(Requirement):
Pick every line out of the entries below that holds the string "ESkipWaiting", and report them.
==== Given records ====
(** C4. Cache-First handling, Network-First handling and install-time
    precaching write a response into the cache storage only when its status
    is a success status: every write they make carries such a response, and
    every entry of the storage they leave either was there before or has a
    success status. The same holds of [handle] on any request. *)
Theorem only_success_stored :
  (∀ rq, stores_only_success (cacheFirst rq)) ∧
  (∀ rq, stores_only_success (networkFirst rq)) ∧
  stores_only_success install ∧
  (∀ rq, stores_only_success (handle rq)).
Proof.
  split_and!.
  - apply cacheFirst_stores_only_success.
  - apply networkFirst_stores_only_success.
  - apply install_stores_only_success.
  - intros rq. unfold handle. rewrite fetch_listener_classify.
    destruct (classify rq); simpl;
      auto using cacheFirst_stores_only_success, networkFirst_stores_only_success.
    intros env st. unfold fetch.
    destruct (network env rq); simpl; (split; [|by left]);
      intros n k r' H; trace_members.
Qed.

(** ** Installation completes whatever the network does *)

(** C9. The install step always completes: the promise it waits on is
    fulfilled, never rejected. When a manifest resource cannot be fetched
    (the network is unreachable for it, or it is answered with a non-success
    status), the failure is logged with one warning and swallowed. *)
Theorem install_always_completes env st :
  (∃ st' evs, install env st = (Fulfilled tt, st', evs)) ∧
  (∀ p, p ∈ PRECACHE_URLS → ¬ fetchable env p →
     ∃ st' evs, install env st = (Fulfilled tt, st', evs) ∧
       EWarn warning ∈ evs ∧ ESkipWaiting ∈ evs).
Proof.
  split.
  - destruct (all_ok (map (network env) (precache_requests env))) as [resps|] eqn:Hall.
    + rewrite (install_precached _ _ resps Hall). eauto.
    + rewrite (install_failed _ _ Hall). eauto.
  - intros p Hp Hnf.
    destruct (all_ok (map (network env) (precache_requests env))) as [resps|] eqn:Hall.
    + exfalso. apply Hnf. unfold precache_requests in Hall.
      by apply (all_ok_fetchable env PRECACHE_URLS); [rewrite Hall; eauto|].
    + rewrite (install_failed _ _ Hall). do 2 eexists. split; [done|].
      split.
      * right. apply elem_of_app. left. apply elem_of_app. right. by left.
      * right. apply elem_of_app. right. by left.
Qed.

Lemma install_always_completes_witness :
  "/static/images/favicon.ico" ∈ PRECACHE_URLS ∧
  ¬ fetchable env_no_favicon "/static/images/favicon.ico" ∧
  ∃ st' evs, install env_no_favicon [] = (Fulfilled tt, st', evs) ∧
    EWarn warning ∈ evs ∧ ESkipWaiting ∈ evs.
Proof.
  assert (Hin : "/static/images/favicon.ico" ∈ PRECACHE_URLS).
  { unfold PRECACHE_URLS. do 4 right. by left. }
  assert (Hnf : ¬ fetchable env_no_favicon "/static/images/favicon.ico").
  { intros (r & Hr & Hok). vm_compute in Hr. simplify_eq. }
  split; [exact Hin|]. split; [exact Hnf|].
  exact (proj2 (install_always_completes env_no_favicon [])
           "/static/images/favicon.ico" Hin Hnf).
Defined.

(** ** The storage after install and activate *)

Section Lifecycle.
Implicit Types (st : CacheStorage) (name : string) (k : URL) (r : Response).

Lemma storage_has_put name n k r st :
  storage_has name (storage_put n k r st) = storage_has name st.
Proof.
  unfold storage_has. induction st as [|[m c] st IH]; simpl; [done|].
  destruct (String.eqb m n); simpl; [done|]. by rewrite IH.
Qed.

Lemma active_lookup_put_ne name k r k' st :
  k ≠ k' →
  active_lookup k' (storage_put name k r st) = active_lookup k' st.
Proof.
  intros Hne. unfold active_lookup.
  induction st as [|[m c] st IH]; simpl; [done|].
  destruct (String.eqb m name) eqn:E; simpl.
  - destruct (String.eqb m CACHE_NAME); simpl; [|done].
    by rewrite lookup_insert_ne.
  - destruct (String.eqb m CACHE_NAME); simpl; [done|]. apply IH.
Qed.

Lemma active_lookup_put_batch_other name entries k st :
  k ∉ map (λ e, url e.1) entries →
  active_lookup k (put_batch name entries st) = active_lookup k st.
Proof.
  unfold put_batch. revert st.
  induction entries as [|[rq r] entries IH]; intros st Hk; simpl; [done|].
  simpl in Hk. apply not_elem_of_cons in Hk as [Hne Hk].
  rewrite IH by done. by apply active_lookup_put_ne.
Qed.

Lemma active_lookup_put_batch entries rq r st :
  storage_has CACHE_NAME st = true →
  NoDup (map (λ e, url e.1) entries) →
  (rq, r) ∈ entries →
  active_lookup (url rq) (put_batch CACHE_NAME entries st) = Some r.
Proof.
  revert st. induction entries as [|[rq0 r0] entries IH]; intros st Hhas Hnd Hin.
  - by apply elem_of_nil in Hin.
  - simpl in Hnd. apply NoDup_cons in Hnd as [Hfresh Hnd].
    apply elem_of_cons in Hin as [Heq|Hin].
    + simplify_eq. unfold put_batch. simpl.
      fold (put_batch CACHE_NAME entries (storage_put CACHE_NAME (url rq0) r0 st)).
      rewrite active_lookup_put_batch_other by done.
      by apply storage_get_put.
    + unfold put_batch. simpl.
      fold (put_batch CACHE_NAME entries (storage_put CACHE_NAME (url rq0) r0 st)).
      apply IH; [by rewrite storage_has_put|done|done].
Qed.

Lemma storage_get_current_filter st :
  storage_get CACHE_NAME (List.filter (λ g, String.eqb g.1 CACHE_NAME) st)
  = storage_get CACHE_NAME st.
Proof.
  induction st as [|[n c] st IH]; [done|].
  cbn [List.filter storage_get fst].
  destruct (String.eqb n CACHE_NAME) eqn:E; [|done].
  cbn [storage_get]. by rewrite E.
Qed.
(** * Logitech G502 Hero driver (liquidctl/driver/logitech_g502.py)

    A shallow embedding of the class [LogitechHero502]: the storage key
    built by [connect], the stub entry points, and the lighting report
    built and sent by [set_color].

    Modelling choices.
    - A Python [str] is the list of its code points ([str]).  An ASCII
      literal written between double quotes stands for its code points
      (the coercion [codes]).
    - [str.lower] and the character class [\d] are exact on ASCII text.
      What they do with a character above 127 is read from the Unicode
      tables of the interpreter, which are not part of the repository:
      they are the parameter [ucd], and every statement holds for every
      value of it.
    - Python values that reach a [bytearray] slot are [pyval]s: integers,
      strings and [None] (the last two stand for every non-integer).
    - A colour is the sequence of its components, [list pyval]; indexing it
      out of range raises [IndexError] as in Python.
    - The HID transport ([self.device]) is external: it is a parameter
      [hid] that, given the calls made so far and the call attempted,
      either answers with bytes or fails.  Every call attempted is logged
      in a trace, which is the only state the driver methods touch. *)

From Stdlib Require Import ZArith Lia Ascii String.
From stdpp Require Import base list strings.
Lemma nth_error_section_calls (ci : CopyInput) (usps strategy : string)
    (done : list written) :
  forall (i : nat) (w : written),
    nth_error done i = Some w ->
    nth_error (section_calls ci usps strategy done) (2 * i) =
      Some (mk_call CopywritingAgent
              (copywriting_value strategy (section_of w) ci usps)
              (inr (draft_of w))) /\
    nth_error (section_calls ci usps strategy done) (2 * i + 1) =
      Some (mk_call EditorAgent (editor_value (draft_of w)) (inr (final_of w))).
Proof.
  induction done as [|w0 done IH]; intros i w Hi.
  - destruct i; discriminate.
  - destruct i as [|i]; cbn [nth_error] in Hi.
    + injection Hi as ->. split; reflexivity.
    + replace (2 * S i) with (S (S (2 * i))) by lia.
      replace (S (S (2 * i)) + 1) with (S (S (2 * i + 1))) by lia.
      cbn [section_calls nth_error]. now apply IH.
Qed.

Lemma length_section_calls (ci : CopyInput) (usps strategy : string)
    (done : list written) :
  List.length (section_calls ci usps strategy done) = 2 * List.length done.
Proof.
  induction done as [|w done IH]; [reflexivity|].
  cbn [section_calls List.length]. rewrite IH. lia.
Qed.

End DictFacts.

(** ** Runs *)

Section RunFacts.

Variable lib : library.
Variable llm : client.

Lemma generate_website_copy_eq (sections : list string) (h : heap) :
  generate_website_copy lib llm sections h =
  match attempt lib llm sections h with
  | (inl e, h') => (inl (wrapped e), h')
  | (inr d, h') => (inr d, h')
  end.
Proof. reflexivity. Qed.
====
(Result of this task):
       EWarn warning ∈ evs ∧ ESkipWaiting ∈ evs).
    EWarn warning ∈ evs ∧ ESkipWaiting ∈ evs.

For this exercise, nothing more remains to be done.